China is attempting to expand its trade arrangements in the Indo-Pacific by announcing its intention to join the Comprehensive and Progressive Agreement for Trans-Pacific Partnership (CPTPP). On September 16, it applied to the New Zealand trade ministry, the repository of the 11-member CPTPP.

Japan, the current Chair of the CPTPP, said it will consult with other members. Japan Deputy PM Aso sounded sceptical and wondered if China fits into the CPTPP, originally designed to counter China. Australia, too is opposed to dealing with China on TPP unless it withdraws restraints on Australian exports and starts a dialogue.

Seven of the CPTPP members are in the 15 country Regional Comprehensive Economic Partnership (RCEP) finalised in November 2020. Japan, Australia and Canada are unlikely to relent on China’s admission. Mexico is cautious though Malaysia and Singapore are positive. The ASEAN 4 in CPTPP will support China knowing that unanimity among 11 is necessary to admit China, The crux is the confidence that China will abide by higher CPTPP commitments if it joins. At present this is lacking.

On September 22, Taiwan announced its intention to seek membership of CPTPP. This is a clear move to stymie China, though both are members of the World Trade Organization (WTO) and the Asia-Pacific Economic Cooperation (APEC).

China arrangement

The RCEP is now seen as a China-led arrangement. It is possible that some countries are rethinking their advantages from RCEP, while delaying the processes of accession.

The RCEP requires six of the 10 ASEAN countries, and three of the five non-ASEAN countries to ratify it to bring it into force. RCEP will start 60 days after the 9th ratification. Once India withdrew in November 2019, it yet took RCEP a year to finally be signed in November 2020.

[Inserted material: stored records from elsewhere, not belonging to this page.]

(* ===== verification/MkfsBoot.v ===== *)
(** * From mkfs to the first read

    The image of mkfs.c under the kernel: the first process sets up fs.c and log.c
    ([iinit] and [initlog], as [forkret] calls them), looks a path up with [namei]
    and reads the file.  What it reads is what the host's file held when mkfs ran. *)

From stdpp Require Import gmap.
From S2P Require Import Prelude CString Ide Block Bio Log LogCrash Users Fs FsPath FsTxn FsBlocks FsFile FsData FsWrite FsDir Mkfs MkfsImage.
Open Scope Z_scope.

(** ** Images up to pointwise equality *)

#[export] Instance fs_image_deq W : Proper (deq ==> eq ==> eq ==> eq ==> eq ==> impl) (fs_image W).
Proof.
  intros V V' E args ? <- files ? <- root ? <- Fs ? <- [D Hsb Hl Hfr Hr Hri Hrd [Hfl Hf] Hlk Hdj Hu]. split.
  - by rewrite <- E.
  - by rewrite <- E.
  - destruct Hl as [[? ? ? ? ? ?] Hz]. split; [split; rewrite <- ?E; done|]. intros x Hx. rewrite <- E. by apply Hz.
  - intros b Hb. rewrite <- (is_free_deq W V V' E b b eq_refl). by apply Hfr.
  - done.
  - by rewrite <- (file_inv_deq W V V' E root root eq_refl).
  - destruct Hrd as [m Hm]. exists m. by rewrite <- (contents_deq V V' E root root eq_refl).
  - split; [done|]. intros k i f Hi Hk. rewrite <- (file_inv_deq W V V' E i i eq_refl), <- (contents_deq V V' E i i eq_refl). by apply Hf.
  - intros Hnd k arg Hk. rewrite <- (contents_deq V V' E root root eq_refl). by apply Hlk.
  - intros k k' i j. rewrite <- (disjoint_files_deq V V' E i i eq_refl j j eq_refl). by apply Hdj.
  - intros n Hn. unfold dslot. rewrite <- E. by apply Hu.
Qed.

(** ** Loading an inode *)

(** What [ilock] loads, for a file on the disk. *)
Lemma loaded_inv W V i j0 : file_inv W V i -> inum j0 = inum i -> idev j0 = ROOTDEV -> length (iowner j0) = 16%nat ->
  let j := set_ivalid 1 (get_dinode (V (inode_block W i)) (dinode_off (inum i)) j0) in
  file_inv W V j /\ contents V j = contents V i /\ itype j = itype i /\ isize j = isize i /\ inlink j = inlink i.
Proof.
  intros [[Hl Hd Hp Hi] Hs Hsol [T1 T2 _ T4] Hn (E1 & E2 & E3 & E4 & E5 & E6 & E7 & _)] Hn0 Hd0 Ho j.
  change (itype j = itype i) in E1. change (imajor j = imajor i) in E2. change (iminor j = iminor i) in E3. change (inlink j = inlink i) in E4.
  change (isize j = isize i) in E5. change (iperm j = iperm i) in E6. change (iaddrs j = iaddrs i) in E7.
  assert (forall k, ptr V j k = ptr V i k) as Ep by (intros k; unfold ptr; by rewrite E7).
  split_and!; [|unfold contents; rewrite E5; apply list_fmap_ext; intros _ o _; unfold fbyte; by rewrite Ep|done..].
  assert (length (iowner j) = 16%nat) as Hoj by (unfold j; cbn; rewrite length_strncpy_l; lia).
  split.
  - split; [by rewrite E7|done|intros k; rewrite Ep; apply Hp|intros k k'; rewrite !Ep; apply Hi].
  - by rewrite E5.
  - intros o Hr. rewrite Ep. apply Hsol. by rewrite <- E5.
  - split; [by rewrite E1, E2, E3, E4|by rewrite E5, E6|done|by rewrite E7].
  - change (inum j) with (inum j0). by rewrite Hn0.
  - unfold on_disk, inode_block. change (inum j) with (inum j0). rewrite Hn0. unfold same_dinode. split_and!; try done. unfold j. cbn [iowner get_dinode set_ivalid].
    by rewrite !strncpy_l_string.
Qed.

Section kernel.
Context {S : Type} `{!BlockCache S} {W : world} (LY : layout W) (devsw : Z -> dev_ops (S := S)).
Local Abbreviation F := (fs S).

Lemma updi_upd (f : F) ip i g : icache f !! ip = Some i -> updi ip g f = upd_file f ip (g i) (flog f).
Proof. intros E. unfold updi. by rewrite (alter_set f ip i). Qed.
Lemma readsect_run fuel (s : B) dst n : (bound < fuel)%nat -> 0 <= n < 2 ^ 28 ->
  exists d, readsect fuel dst n s = Ret () (mkBoot (write (bmem s) dst (contents (bctl s) n)) d) /\ same_disk (bctl s) d.
Proof.
  intros Hf Hn. unfold readsect. destruct (waitdisk_run fuel s Hf) as (d1 & E1 & S1 & _). rewrite (bind_ret _ _ _ _ _ E1).
  unfold b_outb. rewrite !bind_modify. cbn [bmem bctl]. fold (command n d1). destruct (bt_read Hd n d1 Hn) as [H1 H2].
  destruct (waitdisk_run fuel (mkBoot (bmem s) (command n d1)) Hf) as (d2 & E2 & S2 & P2). rewrite (bind_ret _ _ _ _ _ E2). cbn [bmem bctl] in *.
  destruct (bt_data Hd n d2) as [H3 H4]; [congruence|]. exists (insl 0x1F0 d2).2. unfold b_insl. cbn [bmem bctl]. rewrite H3, S2, H1, S1.
  split; [done|]. intros k. by rewrite H4, S2, H1, S1.
Qed.

(** The loop of [readseg]: the bytes from [pa] up to [epa], and at most 511 more. *)
Lemma readseg_loop_run n fuel (s : B) pa epa o : (bound < fuel)%nat ->
  0 <= pa -> epa + 511 < 2 ^ 32 -> 1 <= o -> epa - pa <= 512 * (Z.of_nat n - 1) -> (1 <= n)%nat -> o + Z.of_nat n < 2 ^ 28 ->
  exists m d, readseg_loop n fuel pa epa o s = Ret () (mkBoot m d) /\ same_disk (bctl s) d /\
    (forall x, pa <= x < epa -> ld m x = kbyte (bctl s) ((o - 1) * SECTSIZE + (x - pa))) /\
    (forall x, x < pa \/ epa + 511 <= x -> ld m x = ld (bmem s) x).
Proof.
  intros Hf. revert s pa o. induction n as [|n IH]; intros s pa o Hpa Hepa Ho Hn Hn1 Hlim; [lia|]. cbn [readseg_loop].
  destruct (Z.ltb_spec pa epa) as [Hlt|Hge]; [|exists (bmem s), (bctl s); split_and!; [by destruct s|done|intros; lia|done]].
  destruct (readsect_run fuel s pa o Hf) as (d1 & E1 & S1); [lia|]. rewrite (bind_ret _ _ _ _ _ E1). unfold SECTSIZE in *. rewrite !u32_small by lia.
  pose proof (bt_len Hd (bctl s) o) as Hlen. change (Z.to_nat SECTSIZE) with 512%nat in Hlen.
  destruct (IH (mkBoot (write (bmem s) pa (contents (bctl s) o)) d1) (pa + 512) (o + 1)) as (m & d & E & S & Hin & Hout); [lia..|].
  cbn [bmem bctl] in *. exists m, d. split; [done|]. split; [intros k; by rewrite S, S1|]. split.
  - intros x Hx. destruct (decide (x < pa + 512)) as [Hl|Hl].
    + rewrite Hout, ld_write by lia. replace ((pa <=? x) && (x <? pa + Z.of_nat (length (contents (bctl s) o)))) with true by lia.
      unfold kbyte, SECTSIZE. rewrite (Z.add_comm _ (x - pa)), Z.div_add, Z.mod_add, Z.div_small, Z.mod_small by lia. by replace (0 + (o - 1) + 1) with o by lia.
    + rewrite Hin, (kbyte_same _ _ _ S1) by lia. f_equal. unfold SECTSIZE. lia.
  - intros x Hx. rewrite Hout by lia. apply ld_write_out. lia.
Qed.

Lemma readseg_run fuel (s : B) pa count off : (bound < fuel)%nat ->
  off mod 512 <= pa -> 0 <= count -> 0 <= off -> pa + count + 511 < 2 ^ 32 -> off + count < 2 ^ 36 ->
  exists m d, readseg fuel pa count off s = Ret () (mkBoot m d) /\ same_disk (bctl s) d /\
    (forall x, pa <= x < pa + count -> ld m x = kbyte (bctl s) (off + (x - pa))) /\
    (forall x, x < pa - off mod 512 \/ pa + count + 511 <= x -> ld m x = ld (bmem s) x).
Proof.
  intros Hf Hpa Hc Ho Hmax Hoff. unfold readseg, SECTSIZE. pose proof (Z.mod_pos_bound off 512 ltac:(done)). pose proof (Z.div_mod off 512 ltac:(done)).
  pose proof (Z.div_mod count 512 ltac:(done)). pose proof (Z.mod_pos_bound count 512 ltac:(done)). rewrite !u32_small by lia.
  destruct (readseg_loop_run (Z.to_nat (count / 512) + 3) fuel s (pa - off mod 512) (pa + count) (off / 512 + 1) Hf) as (m & d & E & S & Hin & Hout); [lia..|].
  exists m, d. split; [done|]. split; [done|]. split; [|done]. intros x Hx. rewrite Hin by lia. unfold SECTSIZE. f_equal. lia.
Qed.
Definition mpinit (fuel : nat) : MM () :=
  match mpconfig with
  | None => panic "Expect to run on an SMP"
  | Some (conf, mp) =>
      set_lapic (conf_lapicaddr m conf) ;;;
      let* ismp := mpinit_loop fuel (u32 (conf + sizeof_mpconf)) (u32 (conf + conf_length m conf)) true in
      if negb ismp then panic "Didn't find a suitable machine"
      else
        when (nz (mp_imcrp m mp))
          (mp_outb 0x22 0x70 ;;;
           let* v := mp_inb 0x23 in
           mp_outb 0x23 (Z.lor v 1))
  end.
End mp.

(** ** The search *)

Section search.
Context (m : mem) (lit_mp : Z).

(** The signature, and bytes that add up to 0. *)
Definition checksum (addr : Z) (len : nat) : Z := foldr Z.add 0 (read m addr len) mod 256.
Definition mp_valid (p : Z) : Prop := read m p 4 = read m lit_mp 4 /\ checksum p 16 = 0.

Lemma s32_mod_256 z : s32 z mod 256 = z mod 256.
Proof.
  unfold s32. pose proof (Z.div_mod (z + 2 ^ 31) (2 ^ 32) ltac:(done)) as E.
  replace ((z + 2 ^ 31) mod 2 ^ 32 - 2 ^ 31) with (z + (- (2 ^ 24 * ((z + 2 ^ 31) / 2 ^ 32))) * 256) by lia. by rewrite Z.mod_add.
Qed.

(** The wrap-around of the [int] does not show in the low byte. *)
Lemma sum_loop_spec n addr acc : sum_loop m n addr acc mod 256 = (acc + foldr Z.add 0 (read m addr n)) mod 256.
Proof.
  revert addr acc. induction n as [|n IH]; intros addr acc; cbn [sum_loop read foldr]; [by rewrite Z.add_0_r|].
  rewrite IH, Z.add_assoc, <- (Z.add_mod_idemp_l (acc + ld m addr)), <- (Z.add_mod_idemp_l (s32 _)), s32_mod_256 by done. done.
Qed.

Lemma sum_spec addr len : sum m addr len = checksum addr (Z.to_nat len).
Proof. unfold sum, u8. change (2 ^ 8) with 256. by rewrite sum_loop_spec. Qed.

Lemma memcmp_zero p q n : memcmp m p q n = 0 <-> read m p n = read m q n.
Proof.
  revert p q. induction n as [|n IH]; intros p q; cbn [memcmp read]; [done|].
  destruct (Z.eqb_spec (ld m p) (ld m q)) as [->|Hne]; cbn [negb]; [rewrite IH; split; [by intros ->|by intros [=]]|].
  split; [lia|by intros [=]].
Qed.

Lemma valid_test p : (memcmp m p lit_mp 4 =? 0) && (sum m p sizeof_mp =? 0) = true <-> mp_valid p.
Proof. rewrite andb_true_iff, !Z.eqb_eq, memcmp_zero, sum_spec. done. Qed.

(** The first of the slots [p], [p + 16], ... below [e] that is valid. *)
Definition first_valid (p e : Z) (r : option Z) : Prop :=
  match r with
  | Some q => exists k, 0 <= k /\ q = p + sizeof_mp * k /\ q < e /\ mp_valid q /\ forall j, 0 <= j < k -> ~ mp_valid (p + sizeof_mp * j)
  | None => forall j, 0 <= j -> p + sizeof_mp * j < e -> ~ mp_valid (p + sizeof_mp * j)
  end.

Lemma first_valid_next p e r : ~ mp_valid p -> first_valid (p + sizeof_mp) e r -> first_valid p e r.
Proof.
  intros Hv. unfold first_valid, sizeof_mp. destruct r as [q|].
  - intros (k & Hk & E & He & Hq & Hj). exists (k + 1). split_and!; [lia..|done|]. intros j Hj'. destruct (decide (j = 0)) as [->|].
    + by rewrite Z.mul_0_r, Z.add_0_r.
    + specialize (Hj (j - 1) ltac:(lia)). by replace (p + 16 + 16 * (j - 1)) with (p + 16 * j) in Hj by lia.
  - intros H j Hj He. destruct (decide (j = 0)) as [->|].
    + by rewrite Z.mul_0_r, Z.add_0_r.
    + specialize (H (j - 1) ltac:(lia) ltac:(lia)). by replace (p + 16 + 16 * (j - 1)) with (p + 16 * j) in H by lia.
Qed.

Lemma mpsearch1_loop_spec n p e : 0 <= p -> e + 16 < 2 ^ 32 -> e - p <= 16 * Z.of_nat n -> first_valid p e (mpsearch1_loop m lit_mp n p e).
Proof.
  revert p. induction n as [|n IH]; intros p Hp He Hn; cbn [mpsearch1_loop]; [intros j Hj; unfold sizeof_mp; lia|].
  destruct (Z.ltb_spec p e) as [Hlt|Hge]; [|intros j Hj; unfold sizeof_mp; lia].
  destruct (_ && _) eqn:E.
  - apply valid_test in E. exists 0. unfold sizeof_mp. rewrite Z.mul_0_r, Z.add_0_r. split_and!; [lia..|done|lia].
  - assert (~ mp_valid p) as Hv by (intros Hv; apply valid_test in Hv; congruence). apply first_valid_next; [done|].
    unfold sizeof_mp in *. rewrite u32_small by lia. apply IH; lia.
Qed.

(** [mpsearch1] finds the first valid structure of the area. *)
Lemma mpsearch1_spec a len : 0 <= a -> 0 <= len -> a + KERNBASE + len + 16 < 2 ^ 32 ->
  first_valid (a + KERNBASE) (a + KERNBASE + len) (mpsearch1 m lit_mp a len).
Proof.
  intros Ha Hl Hmax. unfold mpsearch1, P2V, sizeof_mp. unfold KERNBASE in *. rewrite !u32_small by lia. apply mpsearch1_loop_spec; [lia..|].
  pose proof (Z.div_mod len 16 ltac:(done)). pose proof (Z.mod_pos_bound len 16 ltac:(done)). pose proof (Z.div_pos len 16 ltac:(done) ltac:(done)). lia.
Qed.
End search.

The expectation was, that by January 1, 2022, the required ratifications would be in place, and RCEP effective. In reality, there are only three ratifications so far, all in April 2021. Singapore was the first to ratify and deposit its instrument with the ASEAN Secretary General. China, was the next, taking advantage of easier domestic processes, compared to democratic countries which require parliamentary approvals. On April 28, 2021, Japan became the third country to ratify RCEP.

Thailand has had its internal approvals, but not yet deposited the ratification. Vietnam is expected to ratify by the year-end. Malaysia, given its internal issues, has slow approval processes. The Philippines has Cabinet approval and needs Presidential and parliamentary approval. Current ASEAN Chairman, Brunei, Cambodia and Laos are slowly getting there.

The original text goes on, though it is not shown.